Description of the task:
Nothing is needed except the lines below that run from the one with "(** [a.reshape(n, -1)]: the" through the one with "into it: [fit_transform_leaves", repeated exactly.

□ □ □ □

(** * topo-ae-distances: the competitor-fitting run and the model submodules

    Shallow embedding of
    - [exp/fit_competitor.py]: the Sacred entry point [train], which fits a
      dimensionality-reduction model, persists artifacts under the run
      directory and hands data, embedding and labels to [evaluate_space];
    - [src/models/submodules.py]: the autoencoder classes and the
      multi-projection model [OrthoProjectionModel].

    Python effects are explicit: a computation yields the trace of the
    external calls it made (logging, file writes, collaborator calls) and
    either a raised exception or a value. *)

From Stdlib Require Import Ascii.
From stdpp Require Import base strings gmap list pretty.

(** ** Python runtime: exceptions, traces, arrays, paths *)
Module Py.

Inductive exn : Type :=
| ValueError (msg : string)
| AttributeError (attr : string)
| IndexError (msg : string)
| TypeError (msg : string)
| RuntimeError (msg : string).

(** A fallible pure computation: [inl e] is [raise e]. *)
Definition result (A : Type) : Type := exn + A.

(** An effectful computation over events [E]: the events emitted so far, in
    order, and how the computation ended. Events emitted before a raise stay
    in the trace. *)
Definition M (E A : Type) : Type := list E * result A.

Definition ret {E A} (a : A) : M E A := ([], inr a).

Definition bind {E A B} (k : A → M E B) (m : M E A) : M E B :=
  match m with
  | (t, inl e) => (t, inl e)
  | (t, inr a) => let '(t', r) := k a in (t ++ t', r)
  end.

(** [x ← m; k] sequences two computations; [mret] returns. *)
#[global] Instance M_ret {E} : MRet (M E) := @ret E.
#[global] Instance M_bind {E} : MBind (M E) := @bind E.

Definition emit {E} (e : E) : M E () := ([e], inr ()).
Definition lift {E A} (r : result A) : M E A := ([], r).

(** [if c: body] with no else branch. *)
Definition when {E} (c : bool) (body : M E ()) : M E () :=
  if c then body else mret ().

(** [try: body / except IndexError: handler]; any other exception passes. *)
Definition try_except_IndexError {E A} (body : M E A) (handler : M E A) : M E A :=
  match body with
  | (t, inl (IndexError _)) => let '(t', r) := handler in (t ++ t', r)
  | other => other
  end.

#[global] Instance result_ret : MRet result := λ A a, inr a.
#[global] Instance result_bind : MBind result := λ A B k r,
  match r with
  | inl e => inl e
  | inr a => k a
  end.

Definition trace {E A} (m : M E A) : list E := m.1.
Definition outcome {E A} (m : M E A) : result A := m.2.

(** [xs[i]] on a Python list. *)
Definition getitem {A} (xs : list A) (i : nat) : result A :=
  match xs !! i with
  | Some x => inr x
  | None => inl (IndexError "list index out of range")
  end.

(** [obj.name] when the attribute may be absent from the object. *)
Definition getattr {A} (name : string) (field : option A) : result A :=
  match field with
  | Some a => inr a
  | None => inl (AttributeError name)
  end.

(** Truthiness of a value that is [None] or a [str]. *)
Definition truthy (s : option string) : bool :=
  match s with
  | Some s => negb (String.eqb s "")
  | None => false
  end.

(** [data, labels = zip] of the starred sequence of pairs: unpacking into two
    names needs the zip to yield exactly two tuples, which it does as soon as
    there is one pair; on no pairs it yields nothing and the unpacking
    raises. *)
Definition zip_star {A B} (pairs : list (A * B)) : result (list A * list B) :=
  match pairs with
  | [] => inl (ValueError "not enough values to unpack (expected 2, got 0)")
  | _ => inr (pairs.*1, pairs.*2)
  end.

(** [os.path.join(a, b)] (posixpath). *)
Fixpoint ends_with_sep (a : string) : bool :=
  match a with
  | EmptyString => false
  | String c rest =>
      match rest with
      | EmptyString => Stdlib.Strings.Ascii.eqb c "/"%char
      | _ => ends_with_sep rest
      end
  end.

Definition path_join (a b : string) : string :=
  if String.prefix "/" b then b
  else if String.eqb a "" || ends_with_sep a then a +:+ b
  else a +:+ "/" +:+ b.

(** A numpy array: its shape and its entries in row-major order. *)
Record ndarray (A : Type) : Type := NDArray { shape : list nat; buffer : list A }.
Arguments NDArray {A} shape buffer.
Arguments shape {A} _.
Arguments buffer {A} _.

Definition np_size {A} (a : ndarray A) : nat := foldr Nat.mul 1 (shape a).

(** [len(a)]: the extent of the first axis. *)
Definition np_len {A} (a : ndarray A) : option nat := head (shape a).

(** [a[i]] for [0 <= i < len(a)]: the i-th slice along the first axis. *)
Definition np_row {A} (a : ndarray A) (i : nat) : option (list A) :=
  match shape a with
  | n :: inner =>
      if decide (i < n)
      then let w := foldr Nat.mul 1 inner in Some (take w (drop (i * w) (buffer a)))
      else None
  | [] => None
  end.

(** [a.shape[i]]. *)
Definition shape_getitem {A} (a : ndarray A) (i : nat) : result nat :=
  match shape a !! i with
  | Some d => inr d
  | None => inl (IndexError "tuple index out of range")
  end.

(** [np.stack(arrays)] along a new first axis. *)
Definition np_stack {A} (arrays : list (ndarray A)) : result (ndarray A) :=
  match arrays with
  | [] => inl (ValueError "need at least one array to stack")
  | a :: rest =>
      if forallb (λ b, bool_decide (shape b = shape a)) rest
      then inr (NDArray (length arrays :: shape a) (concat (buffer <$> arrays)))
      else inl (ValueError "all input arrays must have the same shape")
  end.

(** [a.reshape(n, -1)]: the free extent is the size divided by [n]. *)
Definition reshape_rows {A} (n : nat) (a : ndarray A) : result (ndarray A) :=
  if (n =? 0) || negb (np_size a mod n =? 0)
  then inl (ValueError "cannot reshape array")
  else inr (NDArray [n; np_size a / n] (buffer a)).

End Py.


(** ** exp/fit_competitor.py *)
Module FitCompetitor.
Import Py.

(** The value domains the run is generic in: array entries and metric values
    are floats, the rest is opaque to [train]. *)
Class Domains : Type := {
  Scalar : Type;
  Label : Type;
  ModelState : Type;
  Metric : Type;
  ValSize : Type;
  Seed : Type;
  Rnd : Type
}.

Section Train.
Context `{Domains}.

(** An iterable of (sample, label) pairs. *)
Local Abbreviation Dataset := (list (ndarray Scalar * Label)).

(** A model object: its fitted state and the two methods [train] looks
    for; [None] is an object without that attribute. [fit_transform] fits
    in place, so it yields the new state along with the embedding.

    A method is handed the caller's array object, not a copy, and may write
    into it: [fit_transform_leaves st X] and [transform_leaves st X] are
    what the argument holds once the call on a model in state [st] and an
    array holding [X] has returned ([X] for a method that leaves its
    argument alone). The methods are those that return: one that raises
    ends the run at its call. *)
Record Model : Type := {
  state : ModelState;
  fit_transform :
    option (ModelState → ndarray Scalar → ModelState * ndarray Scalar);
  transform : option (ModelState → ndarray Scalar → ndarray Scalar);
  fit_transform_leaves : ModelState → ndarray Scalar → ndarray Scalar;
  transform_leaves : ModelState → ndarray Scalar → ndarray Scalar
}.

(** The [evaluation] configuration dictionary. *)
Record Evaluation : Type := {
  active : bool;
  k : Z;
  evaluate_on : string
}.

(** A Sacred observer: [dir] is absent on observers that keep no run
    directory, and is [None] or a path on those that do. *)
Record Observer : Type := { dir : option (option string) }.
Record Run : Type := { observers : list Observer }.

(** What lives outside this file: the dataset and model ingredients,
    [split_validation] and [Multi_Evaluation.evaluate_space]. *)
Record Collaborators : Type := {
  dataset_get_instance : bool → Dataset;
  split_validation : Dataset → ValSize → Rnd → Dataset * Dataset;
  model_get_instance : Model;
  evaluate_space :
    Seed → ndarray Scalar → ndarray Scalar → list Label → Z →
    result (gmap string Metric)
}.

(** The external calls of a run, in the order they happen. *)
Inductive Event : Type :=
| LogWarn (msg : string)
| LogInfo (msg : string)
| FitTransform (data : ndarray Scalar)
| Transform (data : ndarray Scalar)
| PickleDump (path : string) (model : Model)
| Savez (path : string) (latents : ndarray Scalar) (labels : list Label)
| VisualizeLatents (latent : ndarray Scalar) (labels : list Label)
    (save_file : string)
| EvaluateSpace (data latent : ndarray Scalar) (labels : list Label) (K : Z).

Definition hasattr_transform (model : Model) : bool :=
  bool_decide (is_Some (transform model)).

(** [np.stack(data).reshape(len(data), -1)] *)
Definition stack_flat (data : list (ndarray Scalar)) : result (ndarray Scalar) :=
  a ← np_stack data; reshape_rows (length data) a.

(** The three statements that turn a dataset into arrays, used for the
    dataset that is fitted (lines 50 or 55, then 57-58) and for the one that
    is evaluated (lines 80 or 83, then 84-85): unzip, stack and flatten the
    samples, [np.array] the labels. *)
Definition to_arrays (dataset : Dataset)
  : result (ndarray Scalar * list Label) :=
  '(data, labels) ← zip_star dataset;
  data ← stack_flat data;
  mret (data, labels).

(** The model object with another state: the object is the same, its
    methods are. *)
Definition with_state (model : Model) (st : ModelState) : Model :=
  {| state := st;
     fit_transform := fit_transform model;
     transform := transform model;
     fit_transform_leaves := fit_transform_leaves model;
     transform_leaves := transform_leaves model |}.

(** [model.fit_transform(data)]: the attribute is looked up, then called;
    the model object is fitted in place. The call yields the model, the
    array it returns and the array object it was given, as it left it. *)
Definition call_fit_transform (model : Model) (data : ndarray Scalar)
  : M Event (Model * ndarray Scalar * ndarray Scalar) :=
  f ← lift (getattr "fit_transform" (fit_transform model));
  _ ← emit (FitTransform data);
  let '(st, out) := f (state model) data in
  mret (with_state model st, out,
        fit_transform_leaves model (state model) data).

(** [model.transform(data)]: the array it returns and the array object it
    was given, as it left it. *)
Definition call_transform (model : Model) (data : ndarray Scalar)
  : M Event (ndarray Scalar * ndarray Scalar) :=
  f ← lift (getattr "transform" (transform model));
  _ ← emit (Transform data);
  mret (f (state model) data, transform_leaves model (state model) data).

□ □ □ □

Reply to the exercise:
(** [a.reshape(n, -1)]: the free extent is the size divided by [n]. *)
Definition reshape_rows {A} (n : nat) (a : ndarray A) : result (ndarray A) :=
  if (n =? 0) || negb (np_size a mod n =? 0)
  then inl (ValueError "cannot reshape array")
  else inr (NDArray [n; np_size a / n] (buffer a)).

End Py.


(** ** exp/fit_competitor.py *)
Module FitCompetitor.
Import Py.

(** The value domains the run is generic in: array entries and metric values
    are floats, the rest is opaque to [train]. *)
Class Domains : Type := {
  Scalar : Type;
  Label : Type;
  ModelState : Type;
  Metric : Type;
  ValSize : Type;
  Seed : Type;
  Rnd : Type
}.

Section Train.
Context `{Domains}.

(** An iterable of (sample, label) pairs. *)
Local Abbreviation Dataset := (list (ndarray Scalar * Label)).

(** A model object: its fitted state and the two methods [train] looks
    for; [None] is an object without that attribute. [fit_transform] fits
    in place, so it yields the new state along with the embedding.

    A method is handed the caller's array object, not a copy, and may write
    into it: [fit_transform_leaves st X] and [transform_leaves st X] are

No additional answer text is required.